Ruderal, das muss man nun freilich wissen, ist ein Adjektiv für Pflanzen, die im Abseits gedeihen, auf Schutthalden etwa. Unkraut könnte man auch sagen, aber dann hat man sich wohl auch schon für die "ruderale Gesellschaft" diskreditiert, die Weinberger vorschwebt. Er verwendet lieber das Wort "Spontanvegetation". Ihr soll hier Raum geschaffen werden; sie, die "natürlicher" sei denn die von der "Gesellschaft streng kontrollierte Wildnis", soll hier zum Leitbild werden.
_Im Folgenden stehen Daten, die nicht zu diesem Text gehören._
Definition write_pipe_local (p : FilePipeLocalInformation) : bin unit :=
  _ ← put_repr 4 (pl_named_pipe_type p);
  _ ← put_repr 4 (pl_named_pipe_configuration p);
  _ ← put 4 (pl_maximum_instances p);
  _ ← put 4 (pl_current_instances p);
  _ ← put 4 (pl_inbound_quota p);
  _ ← put 4 (pl_read_data_available p);
  _ ← put 4 (pl_outbound_quota p);
  _ ← put 4 (pl_write_quota_available p);
  _ ← put_repr 4 (pl_named_pipe_state p);
  put_repr 4 (pl_named_pipe_end p).
Definition read_pipe_local : bin FilePipeLocalInformation :=
  type ← get_repr 4;
  configuration ← get_repr 4;
  maximum ← get 4;
  current ← get 4;
  inbound ← get 4;
  available ← get 4;
  outbound ← get 4;
  write_quota ← get 4;
  state ← get_repr 4;
  pipe_end ← get_repr 4;
  mret (mkPipeLocal type configuration maximum current inbound available outbound write_quota state pipe_end).

Record FilePipeRemoteInformation := mkPipeRemote { pr_collect_data_time : Z; pr_maximum_collection_count : Z }.

Definition write_pipe_remote (p : FilePipeRemoteInformation) : bin unit :=
  _ ← put 8 (pr_collect_data_time p); put 4 (pr_maximum_collection_count p).
Definition read_pipe_remote : bin FilePipeRemoteInformation := time ← get 8; count ← get 4; mret (mkPipeRemote time count).
Definition read_query_file_value (c : QueryFileInfoClass) : bin (query_file_value c) :=
  match c with
  | QF_Access | QF_Ea | QF_Mode => get 4
  | QF_Internal | QF_Position => get 8
  | QF_Alignment => get_repr 4
  | QF_All => read_all_information
  | QF_AlternateName | QF_NormalizedName => read_name
  | QF_AttributeTag => read_attribute_tag
  | QF_Basic => read_basic
  | QF_Compression => read_compression
  | QF_FullEa => read_full_ea
  | QF_Id => read_id_information
  | QF_NetworkOpen => read_network_open
  | QF_Pipe => read_pipe
  | QF_PipeLocal => read_pipe_local
  | QF_PipeRemote => read_pipe_remote
  | QF_Standard => read_standard
  | QF_Stream => read_chained 8 read_stream_information
  end.

#[export] Instance query_file_info : InfoClasses QueryFileInfoClass :=
  {| info_value := query_file_value; write_value := write_query_file_value; read_value := read_query_file_value |}.

(** [SetFileInfo] *)
#[export] Instance SetFileInfoClass_eq : EqDecision SetFileInfoClass.
Proof. solve_decision. Defined.

Definition set_file_value (c : SetFileInfoClass) : Type :=
  match c with
  | SF_Allocation | SF_EndOfFile | SF_Mode | SF_Position | SF_ValidDataLength => Z
  | SF_Basic => FileBasicInformation
  | SF_Disposition => bool
  | SF_FullEa => FileFullEaInformation
  | SF_Link => FileLinkInformation
  | SF_Pipe => FilePipeInformation
  | SF_Rename => FileRenameInformation
  | SF_ShortName => list Z
  end.

Definition write_set_file_value (c : SetFileInfoClass) : set_file_value c -> bin unit :=
  match c with
  | SF_Allocation | SF_EndOfFile | SF_Position | SF_ValidDataLength => put 8
  | SF_Mode => put 4
  | SF_Basic => write_basic
  | SF_Disposition => write_boolean
  | SF_FullEa => write_full_ea
  | SF_Link => write_link
  | SF_Pipe => write_pipe
  | SF_Rename => write_rename
  | SF_ShortName => write_name
  end.
(* ===== verification/Tree.v ===== *)
(** Shares (crates/smb/src/tree.rs): connecting a tree, reconnecting it when its session has been
    replaced, and executing requests on it.

    [TreeContext] is shared by every task that uses the share, so that each load and store of one of its
    atomics is a call, and so is what the share asks of its session ([SessionContext]). A guard that a
    function drops on every return ([TreeRecoveryFlag], the lock of [recovery]) is a call at the end
    of the function. The calls of [Resource] are in the same type. *)
From S2P Require Import Prelude Effects Async Clock Reducer Bytes Header Crypto ObjectState Recovery Operation Dialects.
From S2P Require Import Stream Codec Security CreateContexts Fsctl TreeConnect Messages Queries Session Content.
Local Open Scope Z_scope.
Local Open Scope async_scope.

(** ** Data *)

(** The errors of the crate that trees and resources return; [OE_Upstream] is any error that the session
    below answers. *)
Inductive ShareError :=
| OE_InvalidMessage
| OE_InvalidState
| OE_InvalidArgument
| OE_StaleObject
| OE_ShareRecoveryQueueFull
| OE_ShareRecoveryWaitTimedOut
| OE_ResourceRecoveryWaitTimedOut
| OE_Cancelled
| OE_JoinError
| OE_UnsupportedOperation
| OE_MissingPermissions
| OE_ParsingError
| OE_EventQueueOverflow
| OE_BufferTooSmall (required : option Z) (provided : Z)
| OE_UnexpectedMessageStatus (status : Z)
| OE_SmbMsgError
| OE_BinRWError
(** The panic of an [unreachable!], or of a reader. *)
| OE_Panic
| OE_Upstream (e : Error).

(** What a [ConnectionInfo] holds, with the sizes and the recovery policy that [Dialects] leaves out. *)
Record Settings := mkSettings {
  se_info : ConnectionInfo;
  se_auto_reconnect : RecoveryPolicy;
  se_timeout : Duration;
  se_default_transaction_size : Z;
  se_max_transact_size : Z;
  se_max_read_size : Z;
  se_max_write_size : Z;
  se_capabilities : Z
}.

Record TreeConnectInfo := mkTreeInfo {
  ti_share_type : ShareType;
  ti_share_flags : Z;
  ti_capabilities : Z
}.

Record TreeGeneration := mkTreeGeneration {
  tg_tree_id : Z;
  tg_info : TreeConnectInfo;
  tg_session : ObjectToken;
  tg_object : ObjectToken
}.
Führt einen Weinbergers Arbeit ins Grüne, so liegen andere österreichische Positionen zentraler. Im Fridericianum läuft die Interview-Videoinstallation What is democracy? von Oliver Ressler (geb. 1970); in der Neuen Galerie sind TV-Drawings von Ashley Hans Scheirl, aber auch kleinformatige Collagen der 1922 in Wien geborenen Elisabeth Wild zu sehen. Und im Stadtmuseum läuft ein Video Peter Friedls (geb. 1960), das den Umgang mit Flüchtlingen hinterfragt: Report zeigt Monologe von Menschen mit Migrationshintergrund, die just von Kafkas Bericht für eine Akademie inspiriert sind, worin ein Affe seine Menschwerdung reflektiert. (Roman Gerold aus Kassel, 14.6.2017)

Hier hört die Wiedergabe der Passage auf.